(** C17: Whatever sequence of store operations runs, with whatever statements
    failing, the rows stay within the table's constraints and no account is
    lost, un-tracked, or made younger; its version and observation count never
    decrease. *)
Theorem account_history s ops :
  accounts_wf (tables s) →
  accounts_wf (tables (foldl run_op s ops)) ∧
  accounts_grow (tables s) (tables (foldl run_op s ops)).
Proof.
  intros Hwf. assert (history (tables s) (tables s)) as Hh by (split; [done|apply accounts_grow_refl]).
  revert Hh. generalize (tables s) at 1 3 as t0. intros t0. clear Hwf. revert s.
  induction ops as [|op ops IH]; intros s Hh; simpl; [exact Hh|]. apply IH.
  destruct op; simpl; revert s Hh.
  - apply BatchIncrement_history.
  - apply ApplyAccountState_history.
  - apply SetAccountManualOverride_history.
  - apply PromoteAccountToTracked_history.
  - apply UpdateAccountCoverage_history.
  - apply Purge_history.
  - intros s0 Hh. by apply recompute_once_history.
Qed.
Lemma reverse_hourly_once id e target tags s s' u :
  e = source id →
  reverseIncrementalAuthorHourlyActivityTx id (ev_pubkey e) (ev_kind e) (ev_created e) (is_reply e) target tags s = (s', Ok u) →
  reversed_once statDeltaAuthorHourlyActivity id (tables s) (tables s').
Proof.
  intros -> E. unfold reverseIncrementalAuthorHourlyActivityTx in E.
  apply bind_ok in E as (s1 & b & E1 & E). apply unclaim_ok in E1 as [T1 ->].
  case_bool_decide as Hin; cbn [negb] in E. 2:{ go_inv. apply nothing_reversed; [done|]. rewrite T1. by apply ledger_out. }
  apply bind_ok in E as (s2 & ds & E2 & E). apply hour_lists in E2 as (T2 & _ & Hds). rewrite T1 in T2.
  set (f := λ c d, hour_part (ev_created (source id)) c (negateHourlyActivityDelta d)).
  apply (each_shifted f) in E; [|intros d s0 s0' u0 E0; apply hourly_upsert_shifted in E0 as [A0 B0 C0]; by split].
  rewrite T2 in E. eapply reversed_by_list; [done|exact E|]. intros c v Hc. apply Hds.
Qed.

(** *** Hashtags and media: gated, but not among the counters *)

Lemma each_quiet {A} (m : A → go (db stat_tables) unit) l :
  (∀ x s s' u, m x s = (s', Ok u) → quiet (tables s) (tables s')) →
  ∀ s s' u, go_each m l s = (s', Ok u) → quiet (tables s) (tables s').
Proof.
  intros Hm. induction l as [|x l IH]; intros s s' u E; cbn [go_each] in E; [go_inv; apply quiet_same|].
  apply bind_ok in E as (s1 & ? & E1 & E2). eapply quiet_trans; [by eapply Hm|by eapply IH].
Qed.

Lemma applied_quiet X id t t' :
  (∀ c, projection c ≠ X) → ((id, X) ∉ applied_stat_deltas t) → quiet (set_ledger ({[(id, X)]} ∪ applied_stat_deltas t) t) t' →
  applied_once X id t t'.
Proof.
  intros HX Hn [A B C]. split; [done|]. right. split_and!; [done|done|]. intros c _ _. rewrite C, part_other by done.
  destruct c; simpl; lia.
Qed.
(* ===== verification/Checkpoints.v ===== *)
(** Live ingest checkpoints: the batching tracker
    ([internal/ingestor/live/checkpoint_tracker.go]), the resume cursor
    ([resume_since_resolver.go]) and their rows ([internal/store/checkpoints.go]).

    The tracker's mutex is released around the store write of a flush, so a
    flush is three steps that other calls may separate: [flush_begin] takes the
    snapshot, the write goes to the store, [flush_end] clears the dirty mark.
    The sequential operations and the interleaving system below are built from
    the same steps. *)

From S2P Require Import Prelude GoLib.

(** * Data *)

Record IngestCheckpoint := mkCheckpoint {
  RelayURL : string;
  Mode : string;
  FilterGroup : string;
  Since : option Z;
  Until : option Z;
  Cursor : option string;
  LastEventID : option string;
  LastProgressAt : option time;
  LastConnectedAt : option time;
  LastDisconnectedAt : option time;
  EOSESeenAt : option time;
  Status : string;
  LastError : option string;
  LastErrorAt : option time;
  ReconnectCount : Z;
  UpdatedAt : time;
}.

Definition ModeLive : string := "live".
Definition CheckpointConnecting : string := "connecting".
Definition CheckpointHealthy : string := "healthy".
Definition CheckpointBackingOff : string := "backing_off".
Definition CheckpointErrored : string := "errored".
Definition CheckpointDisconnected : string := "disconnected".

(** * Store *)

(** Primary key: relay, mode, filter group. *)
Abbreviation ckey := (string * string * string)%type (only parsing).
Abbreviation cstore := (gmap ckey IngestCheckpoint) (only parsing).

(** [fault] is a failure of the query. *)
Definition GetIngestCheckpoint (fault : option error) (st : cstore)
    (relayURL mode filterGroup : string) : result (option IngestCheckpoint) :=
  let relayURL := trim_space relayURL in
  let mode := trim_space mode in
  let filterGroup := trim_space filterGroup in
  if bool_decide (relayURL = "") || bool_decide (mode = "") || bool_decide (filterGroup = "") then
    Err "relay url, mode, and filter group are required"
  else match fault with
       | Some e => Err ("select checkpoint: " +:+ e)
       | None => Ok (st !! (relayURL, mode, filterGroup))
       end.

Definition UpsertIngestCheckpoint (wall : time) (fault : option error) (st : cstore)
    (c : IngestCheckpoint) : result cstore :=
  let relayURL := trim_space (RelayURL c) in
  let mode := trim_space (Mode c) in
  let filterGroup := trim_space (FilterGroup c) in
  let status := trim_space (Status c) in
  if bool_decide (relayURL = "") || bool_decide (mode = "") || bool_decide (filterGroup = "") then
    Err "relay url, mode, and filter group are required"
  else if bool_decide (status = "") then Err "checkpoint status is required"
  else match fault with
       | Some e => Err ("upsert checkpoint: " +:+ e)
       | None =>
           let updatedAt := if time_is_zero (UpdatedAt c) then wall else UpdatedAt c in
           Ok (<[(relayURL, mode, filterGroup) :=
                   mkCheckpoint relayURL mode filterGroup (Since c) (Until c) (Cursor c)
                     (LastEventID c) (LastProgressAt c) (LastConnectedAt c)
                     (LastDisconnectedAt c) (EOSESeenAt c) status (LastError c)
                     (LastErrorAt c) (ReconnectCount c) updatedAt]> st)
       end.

....

• [WHAT TO WORK ON]: Send back exactly the lines of the listing above starting at the one with "reverseIncrementalAuthorHourlyActivityTx id (ev_pubkey" and ending at the one with "apply bind_ok in E as (s2", inclusive, and no others.

• [REPLY TO THE EXERCISE]:
  reverseIncrementalAuthorHourlyActivityTx id (ev_pubkey e) (ev_kind e) (ev_created e) (is_reply e) target tags s = (s', Ok u) →
  reversed_once statDeltaAuthorHourlyActivity id (tables s) (tables s').
Proof.
  intros -> E. unfold reverseIncrementalAuthorHourlyActivityTx in E.
  apply bind_ok in E as (s1 & b & E1 & E). apply unclaim_ok in E1 as [T1 ->].
  case_bool_decide as Hin; cbn [negb] in E. 2:{ go_inv. apply nothing_reversed; [done|]. rewrite T1. by apply ledger_out. }
  apply bind_ok in E as (s2 & ds & E2 & E). apply hour_lists in E2 as (T2 & _ & Hds). rewrite T1 in T2.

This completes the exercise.